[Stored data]

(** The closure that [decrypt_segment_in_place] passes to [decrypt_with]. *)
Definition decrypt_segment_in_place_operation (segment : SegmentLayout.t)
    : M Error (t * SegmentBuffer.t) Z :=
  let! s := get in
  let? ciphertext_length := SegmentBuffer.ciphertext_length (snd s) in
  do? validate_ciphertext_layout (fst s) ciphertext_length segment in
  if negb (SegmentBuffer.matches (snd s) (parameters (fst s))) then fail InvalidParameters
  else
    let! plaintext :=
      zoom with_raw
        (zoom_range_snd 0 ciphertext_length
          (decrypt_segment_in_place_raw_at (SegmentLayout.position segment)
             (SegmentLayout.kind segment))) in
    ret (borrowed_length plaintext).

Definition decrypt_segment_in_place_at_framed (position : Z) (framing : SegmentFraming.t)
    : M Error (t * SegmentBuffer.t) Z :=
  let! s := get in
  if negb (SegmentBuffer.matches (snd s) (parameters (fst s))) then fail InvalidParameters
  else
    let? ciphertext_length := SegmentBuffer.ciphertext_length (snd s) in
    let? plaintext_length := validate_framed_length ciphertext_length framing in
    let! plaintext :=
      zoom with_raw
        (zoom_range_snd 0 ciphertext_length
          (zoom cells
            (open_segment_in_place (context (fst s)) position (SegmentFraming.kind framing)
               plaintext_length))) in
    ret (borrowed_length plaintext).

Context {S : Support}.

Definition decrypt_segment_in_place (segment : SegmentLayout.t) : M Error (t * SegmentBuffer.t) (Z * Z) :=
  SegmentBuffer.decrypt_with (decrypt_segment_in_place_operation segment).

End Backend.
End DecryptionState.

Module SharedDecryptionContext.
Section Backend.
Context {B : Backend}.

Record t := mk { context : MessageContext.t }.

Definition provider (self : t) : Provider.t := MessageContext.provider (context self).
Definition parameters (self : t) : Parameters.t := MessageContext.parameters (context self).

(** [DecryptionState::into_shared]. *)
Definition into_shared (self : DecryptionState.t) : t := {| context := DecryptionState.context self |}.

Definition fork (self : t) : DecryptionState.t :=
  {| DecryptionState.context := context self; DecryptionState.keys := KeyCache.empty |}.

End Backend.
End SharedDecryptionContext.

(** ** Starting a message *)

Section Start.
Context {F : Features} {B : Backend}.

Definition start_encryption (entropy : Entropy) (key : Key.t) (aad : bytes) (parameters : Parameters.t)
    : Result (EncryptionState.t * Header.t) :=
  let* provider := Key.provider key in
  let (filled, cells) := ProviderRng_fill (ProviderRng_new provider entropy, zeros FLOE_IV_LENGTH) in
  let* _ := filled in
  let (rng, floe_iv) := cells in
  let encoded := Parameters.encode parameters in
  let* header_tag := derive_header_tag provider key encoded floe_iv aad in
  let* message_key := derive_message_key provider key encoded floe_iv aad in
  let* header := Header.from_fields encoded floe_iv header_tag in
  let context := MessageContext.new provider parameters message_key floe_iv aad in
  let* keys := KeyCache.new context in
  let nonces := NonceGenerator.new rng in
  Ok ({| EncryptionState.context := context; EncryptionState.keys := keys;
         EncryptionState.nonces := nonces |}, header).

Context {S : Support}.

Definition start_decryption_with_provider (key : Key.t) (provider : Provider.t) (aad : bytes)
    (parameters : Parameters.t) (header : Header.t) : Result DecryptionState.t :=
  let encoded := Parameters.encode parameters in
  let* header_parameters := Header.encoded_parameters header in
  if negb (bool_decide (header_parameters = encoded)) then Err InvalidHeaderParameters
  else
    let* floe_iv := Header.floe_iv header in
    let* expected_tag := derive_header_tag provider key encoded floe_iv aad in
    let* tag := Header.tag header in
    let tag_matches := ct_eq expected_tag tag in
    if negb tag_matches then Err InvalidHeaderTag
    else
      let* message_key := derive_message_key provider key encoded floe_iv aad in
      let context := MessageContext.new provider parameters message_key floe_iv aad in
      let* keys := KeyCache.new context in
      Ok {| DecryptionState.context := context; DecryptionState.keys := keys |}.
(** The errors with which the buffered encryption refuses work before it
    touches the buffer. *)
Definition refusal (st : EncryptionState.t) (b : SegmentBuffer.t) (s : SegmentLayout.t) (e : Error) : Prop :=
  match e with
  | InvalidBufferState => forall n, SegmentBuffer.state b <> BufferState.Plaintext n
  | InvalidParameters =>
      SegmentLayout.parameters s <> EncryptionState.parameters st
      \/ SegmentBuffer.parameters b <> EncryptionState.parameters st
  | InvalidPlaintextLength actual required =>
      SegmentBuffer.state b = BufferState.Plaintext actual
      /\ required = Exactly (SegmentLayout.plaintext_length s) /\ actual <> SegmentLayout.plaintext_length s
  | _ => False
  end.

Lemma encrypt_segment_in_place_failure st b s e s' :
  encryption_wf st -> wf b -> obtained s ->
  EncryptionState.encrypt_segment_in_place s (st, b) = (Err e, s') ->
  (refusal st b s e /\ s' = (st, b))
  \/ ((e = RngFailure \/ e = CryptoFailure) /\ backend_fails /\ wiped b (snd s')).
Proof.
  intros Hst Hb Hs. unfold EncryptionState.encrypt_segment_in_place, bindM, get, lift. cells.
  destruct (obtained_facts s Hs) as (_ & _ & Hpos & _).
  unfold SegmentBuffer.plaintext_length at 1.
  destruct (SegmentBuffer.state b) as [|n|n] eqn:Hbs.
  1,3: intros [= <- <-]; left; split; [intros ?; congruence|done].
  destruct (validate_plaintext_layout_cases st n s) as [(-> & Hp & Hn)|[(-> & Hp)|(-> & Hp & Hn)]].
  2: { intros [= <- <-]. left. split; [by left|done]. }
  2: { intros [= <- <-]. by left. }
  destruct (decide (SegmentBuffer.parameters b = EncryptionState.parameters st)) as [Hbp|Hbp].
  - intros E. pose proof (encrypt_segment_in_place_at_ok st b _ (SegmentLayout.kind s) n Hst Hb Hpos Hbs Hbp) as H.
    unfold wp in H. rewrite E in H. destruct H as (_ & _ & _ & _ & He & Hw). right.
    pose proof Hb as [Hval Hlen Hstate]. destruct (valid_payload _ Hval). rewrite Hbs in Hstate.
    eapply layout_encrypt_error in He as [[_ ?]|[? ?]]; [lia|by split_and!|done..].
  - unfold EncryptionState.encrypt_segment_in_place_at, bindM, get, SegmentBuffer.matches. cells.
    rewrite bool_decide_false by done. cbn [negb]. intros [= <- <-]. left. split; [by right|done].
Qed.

**Exercise directions**
Answer with a single number: the count of lines in the entries that hold the word "MessageContext".

**Exercise response**
5